PROBLEM DETAILS: Between the line containing "VInterface None => true" and the line containing "S (depth x)" lies a run of lines; give that run again exactly, with both of those lines, and nothing else from the entries below.

RECORDS FOR PROCESSING START

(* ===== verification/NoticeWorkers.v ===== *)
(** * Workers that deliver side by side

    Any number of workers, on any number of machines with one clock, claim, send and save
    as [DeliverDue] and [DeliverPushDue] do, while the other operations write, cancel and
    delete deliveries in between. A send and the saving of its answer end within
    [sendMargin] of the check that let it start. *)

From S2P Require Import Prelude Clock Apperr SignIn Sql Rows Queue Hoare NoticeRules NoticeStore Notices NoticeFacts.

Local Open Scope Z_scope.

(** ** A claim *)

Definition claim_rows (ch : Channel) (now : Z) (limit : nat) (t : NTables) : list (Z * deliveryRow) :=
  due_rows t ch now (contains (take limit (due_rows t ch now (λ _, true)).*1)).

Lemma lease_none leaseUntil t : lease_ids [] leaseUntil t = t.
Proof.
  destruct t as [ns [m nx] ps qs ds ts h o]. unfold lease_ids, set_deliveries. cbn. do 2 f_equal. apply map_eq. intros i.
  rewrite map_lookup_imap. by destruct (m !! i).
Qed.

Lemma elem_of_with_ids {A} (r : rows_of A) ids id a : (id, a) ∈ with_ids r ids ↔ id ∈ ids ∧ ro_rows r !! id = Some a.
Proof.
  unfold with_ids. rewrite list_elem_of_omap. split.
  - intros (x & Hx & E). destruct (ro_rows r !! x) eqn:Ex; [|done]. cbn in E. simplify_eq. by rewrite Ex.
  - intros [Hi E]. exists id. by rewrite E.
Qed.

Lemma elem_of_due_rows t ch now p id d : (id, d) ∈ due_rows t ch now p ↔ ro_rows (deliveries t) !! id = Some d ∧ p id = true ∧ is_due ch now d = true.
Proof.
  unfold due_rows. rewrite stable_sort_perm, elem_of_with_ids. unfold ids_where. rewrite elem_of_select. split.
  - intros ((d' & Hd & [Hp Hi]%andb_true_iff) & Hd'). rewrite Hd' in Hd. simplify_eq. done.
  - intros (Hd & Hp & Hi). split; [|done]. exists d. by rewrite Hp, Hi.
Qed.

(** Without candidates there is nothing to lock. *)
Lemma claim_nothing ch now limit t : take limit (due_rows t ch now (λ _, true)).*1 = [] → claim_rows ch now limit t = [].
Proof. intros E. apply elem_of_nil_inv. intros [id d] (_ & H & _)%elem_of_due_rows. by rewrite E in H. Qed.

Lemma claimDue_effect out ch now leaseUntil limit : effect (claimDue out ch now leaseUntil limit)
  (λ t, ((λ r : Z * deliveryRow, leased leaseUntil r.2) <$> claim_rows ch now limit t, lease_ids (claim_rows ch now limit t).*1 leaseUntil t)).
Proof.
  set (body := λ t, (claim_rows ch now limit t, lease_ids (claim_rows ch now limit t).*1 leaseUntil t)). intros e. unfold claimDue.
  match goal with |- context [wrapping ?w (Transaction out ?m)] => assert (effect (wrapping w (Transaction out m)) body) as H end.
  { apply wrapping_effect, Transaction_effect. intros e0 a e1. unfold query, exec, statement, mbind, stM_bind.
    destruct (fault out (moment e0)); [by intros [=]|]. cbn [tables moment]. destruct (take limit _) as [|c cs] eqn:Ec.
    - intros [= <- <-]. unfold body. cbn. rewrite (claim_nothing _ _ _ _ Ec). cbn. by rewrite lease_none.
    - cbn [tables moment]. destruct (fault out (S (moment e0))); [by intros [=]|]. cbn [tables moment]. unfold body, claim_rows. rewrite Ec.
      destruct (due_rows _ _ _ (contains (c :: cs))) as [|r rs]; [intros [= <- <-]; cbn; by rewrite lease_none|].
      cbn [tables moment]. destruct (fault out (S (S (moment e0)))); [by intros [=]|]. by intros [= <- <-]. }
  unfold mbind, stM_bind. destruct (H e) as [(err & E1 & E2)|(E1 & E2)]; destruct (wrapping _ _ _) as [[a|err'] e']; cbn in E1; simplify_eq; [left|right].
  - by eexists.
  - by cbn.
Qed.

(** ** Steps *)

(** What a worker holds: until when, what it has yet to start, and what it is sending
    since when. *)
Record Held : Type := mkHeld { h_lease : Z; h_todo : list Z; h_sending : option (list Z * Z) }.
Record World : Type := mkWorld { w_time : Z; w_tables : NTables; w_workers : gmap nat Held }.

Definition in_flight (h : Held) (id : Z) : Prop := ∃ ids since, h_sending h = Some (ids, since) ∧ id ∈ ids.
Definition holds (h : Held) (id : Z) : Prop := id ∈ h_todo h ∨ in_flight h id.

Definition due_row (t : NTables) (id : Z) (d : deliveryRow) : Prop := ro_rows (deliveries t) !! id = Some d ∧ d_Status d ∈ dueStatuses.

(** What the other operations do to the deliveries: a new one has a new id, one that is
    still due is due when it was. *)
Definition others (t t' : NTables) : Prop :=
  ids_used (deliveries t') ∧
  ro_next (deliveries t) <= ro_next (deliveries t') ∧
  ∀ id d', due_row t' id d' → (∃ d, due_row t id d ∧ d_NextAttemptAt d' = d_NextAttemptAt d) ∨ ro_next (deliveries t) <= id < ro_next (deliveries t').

RECORDS FOR PROCESSING END
RECORDS FOR PROCESSING START

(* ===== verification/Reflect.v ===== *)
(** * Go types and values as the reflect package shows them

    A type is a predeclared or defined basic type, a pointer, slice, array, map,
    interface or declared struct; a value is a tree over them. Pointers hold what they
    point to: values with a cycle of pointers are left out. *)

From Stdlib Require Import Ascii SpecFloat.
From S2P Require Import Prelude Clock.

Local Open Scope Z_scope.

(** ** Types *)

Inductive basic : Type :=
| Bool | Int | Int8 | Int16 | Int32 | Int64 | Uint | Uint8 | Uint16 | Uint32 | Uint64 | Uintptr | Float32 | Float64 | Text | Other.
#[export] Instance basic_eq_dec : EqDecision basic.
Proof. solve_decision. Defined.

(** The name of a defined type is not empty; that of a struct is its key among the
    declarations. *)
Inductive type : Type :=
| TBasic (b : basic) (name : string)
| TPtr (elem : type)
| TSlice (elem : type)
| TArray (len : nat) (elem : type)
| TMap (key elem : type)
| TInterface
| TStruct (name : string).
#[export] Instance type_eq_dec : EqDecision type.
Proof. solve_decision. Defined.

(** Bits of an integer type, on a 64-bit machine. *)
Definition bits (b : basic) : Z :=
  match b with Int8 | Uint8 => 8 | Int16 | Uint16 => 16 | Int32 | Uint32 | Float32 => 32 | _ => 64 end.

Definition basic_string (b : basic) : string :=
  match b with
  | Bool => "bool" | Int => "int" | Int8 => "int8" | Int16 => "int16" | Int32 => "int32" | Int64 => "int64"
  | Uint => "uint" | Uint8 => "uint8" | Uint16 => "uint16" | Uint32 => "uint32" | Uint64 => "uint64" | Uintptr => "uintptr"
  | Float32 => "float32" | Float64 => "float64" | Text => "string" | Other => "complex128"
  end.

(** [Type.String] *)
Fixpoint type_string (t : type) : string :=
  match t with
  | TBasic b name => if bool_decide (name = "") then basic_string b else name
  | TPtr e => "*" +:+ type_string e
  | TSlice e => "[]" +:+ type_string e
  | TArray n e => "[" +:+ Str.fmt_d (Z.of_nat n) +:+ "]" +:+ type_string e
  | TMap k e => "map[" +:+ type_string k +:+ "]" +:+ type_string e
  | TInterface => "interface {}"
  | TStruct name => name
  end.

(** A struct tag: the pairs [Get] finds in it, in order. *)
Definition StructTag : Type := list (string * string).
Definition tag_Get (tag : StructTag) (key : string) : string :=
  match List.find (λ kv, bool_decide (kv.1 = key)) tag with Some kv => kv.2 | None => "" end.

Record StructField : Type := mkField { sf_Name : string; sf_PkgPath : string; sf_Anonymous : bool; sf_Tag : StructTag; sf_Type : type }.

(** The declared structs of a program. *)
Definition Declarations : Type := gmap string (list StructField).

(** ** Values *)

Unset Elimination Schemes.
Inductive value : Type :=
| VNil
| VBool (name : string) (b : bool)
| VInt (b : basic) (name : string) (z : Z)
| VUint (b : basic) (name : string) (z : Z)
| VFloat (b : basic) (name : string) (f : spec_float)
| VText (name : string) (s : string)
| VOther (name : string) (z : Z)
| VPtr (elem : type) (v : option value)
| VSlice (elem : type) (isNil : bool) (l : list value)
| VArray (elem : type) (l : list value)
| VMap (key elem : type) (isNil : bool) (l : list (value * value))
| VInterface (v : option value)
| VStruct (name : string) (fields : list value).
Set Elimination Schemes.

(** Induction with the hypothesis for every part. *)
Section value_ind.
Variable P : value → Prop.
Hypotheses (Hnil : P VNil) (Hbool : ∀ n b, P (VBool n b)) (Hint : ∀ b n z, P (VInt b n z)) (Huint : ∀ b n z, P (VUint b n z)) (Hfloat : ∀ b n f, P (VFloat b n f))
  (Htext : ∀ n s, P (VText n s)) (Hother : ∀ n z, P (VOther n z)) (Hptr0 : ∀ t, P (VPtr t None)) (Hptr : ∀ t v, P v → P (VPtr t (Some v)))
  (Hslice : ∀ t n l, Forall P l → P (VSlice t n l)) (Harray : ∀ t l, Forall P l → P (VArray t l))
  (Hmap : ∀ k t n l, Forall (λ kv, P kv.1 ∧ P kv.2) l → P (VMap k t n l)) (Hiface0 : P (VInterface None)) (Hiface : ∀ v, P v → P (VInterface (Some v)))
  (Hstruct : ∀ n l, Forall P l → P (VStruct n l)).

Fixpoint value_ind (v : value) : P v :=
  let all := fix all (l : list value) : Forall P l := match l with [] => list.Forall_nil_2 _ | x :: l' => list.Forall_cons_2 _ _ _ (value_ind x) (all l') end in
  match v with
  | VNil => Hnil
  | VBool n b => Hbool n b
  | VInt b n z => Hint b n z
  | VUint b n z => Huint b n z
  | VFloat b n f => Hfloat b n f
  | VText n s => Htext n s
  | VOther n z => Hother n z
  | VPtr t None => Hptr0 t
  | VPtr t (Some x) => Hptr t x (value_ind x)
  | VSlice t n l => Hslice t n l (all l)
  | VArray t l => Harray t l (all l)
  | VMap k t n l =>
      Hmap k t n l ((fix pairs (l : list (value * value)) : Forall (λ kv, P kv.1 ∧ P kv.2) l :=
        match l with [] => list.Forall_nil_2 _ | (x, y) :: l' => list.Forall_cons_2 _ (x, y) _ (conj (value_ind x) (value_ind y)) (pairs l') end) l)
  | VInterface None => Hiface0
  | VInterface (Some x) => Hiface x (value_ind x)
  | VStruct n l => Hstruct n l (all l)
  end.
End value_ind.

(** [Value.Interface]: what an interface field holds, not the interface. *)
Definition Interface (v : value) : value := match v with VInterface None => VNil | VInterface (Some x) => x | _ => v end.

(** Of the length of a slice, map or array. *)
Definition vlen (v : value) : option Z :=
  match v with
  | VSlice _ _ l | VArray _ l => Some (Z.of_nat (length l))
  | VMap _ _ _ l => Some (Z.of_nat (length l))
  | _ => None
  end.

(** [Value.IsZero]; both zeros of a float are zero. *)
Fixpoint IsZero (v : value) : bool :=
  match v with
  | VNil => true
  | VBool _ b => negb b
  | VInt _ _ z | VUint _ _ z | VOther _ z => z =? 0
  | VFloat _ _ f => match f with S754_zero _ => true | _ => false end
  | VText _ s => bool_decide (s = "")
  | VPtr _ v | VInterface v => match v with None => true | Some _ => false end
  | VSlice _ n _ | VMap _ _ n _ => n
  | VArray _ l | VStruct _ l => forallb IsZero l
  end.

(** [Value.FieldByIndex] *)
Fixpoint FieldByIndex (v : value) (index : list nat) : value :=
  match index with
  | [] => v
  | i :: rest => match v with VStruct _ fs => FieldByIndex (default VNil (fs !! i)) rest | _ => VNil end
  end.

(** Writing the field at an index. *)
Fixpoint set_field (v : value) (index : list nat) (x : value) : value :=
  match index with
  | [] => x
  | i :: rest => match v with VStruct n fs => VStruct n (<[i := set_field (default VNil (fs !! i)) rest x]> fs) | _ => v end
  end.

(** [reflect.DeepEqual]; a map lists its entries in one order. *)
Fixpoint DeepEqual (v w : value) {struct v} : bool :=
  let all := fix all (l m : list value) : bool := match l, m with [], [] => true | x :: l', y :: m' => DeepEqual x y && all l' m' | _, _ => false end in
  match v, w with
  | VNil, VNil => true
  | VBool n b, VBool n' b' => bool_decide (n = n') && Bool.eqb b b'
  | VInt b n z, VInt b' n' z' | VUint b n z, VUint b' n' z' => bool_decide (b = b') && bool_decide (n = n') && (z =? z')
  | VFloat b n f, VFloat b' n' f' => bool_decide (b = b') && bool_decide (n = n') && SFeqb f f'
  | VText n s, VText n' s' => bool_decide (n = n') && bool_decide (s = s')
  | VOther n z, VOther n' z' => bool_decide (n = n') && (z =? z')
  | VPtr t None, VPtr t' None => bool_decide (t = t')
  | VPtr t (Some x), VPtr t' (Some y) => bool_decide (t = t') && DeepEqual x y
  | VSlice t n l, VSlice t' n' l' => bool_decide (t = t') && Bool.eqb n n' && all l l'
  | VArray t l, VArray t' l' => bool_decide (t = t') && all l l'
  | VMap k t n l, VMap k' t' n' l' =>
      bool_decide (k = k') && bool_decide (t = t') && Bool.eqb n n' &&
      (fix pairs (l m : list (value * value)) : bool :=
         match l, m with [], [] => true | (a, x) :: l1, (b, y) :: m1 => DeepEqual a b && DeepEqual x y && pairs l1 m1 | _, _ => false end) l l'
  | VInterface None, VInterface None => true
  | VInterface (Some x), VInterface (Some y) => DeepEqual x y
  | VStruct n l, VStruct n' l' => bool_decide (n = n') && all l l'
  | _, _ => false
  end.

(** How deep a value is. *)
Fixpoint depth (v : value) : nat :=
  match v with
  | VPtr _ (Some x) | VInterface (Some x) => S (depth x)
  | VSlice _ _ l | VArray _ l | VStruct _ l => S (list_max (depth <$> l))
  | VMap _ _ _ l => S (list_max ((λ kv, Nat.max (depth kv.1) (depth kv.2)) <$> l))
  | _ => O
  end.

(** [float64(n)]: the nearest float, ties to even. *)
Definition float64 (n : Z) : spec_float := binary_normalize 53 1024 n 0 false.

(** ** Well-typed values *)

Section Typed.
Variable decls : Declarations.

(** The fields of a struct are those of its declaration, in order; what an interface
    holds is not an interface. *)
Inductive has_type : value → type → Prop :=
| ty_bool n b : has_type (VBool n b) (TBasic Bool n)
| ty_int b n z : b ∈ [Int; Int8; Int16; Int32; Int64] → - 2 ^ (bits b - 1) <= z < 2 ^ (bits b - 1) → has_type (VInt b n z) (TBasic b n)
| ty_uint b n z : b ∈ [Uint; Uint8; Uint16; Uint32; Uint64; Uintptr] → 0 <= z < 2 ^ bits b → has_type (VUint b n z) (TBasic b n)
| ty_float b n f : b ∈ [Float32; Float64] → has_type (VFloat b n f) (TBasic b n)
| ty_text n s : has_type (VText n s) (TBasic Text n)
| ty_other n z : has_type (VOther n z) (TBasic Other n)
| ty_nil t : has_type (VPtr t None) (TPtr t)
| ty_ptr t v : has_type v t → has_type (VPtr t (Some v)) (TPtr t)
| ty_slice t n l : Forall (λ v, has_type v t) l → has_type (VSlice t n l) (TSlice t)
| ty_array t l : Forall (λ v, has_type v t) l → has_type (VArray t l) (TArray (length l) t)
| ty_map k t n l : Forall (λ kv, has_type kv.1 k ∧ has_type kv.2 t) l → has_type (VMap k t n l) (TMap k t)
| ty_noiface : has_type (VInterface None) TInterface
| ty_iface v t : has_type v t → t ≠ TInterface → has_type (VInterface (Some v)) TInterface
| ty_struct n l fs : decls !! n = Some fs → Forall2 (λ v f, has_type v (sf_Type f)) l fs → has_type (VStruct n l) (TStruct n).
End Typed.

RECORDS FOR PROCESSING END

ANSWER BOX:
  | VInterface None, VInterface None => true
  | VInterface (Some x), VInterface (Some y) => DeepEqual x y
  | VStruct n l, VStruct n' l' => bool_decide (n = n') && all l l'
  | _, _ => false
  end.

(** How deep a value is. *)
Fixpoint depth (v : value) : nat :=
  match v with
  | VPtr _ (Some x) | VInterface (Some x) => S (depth x)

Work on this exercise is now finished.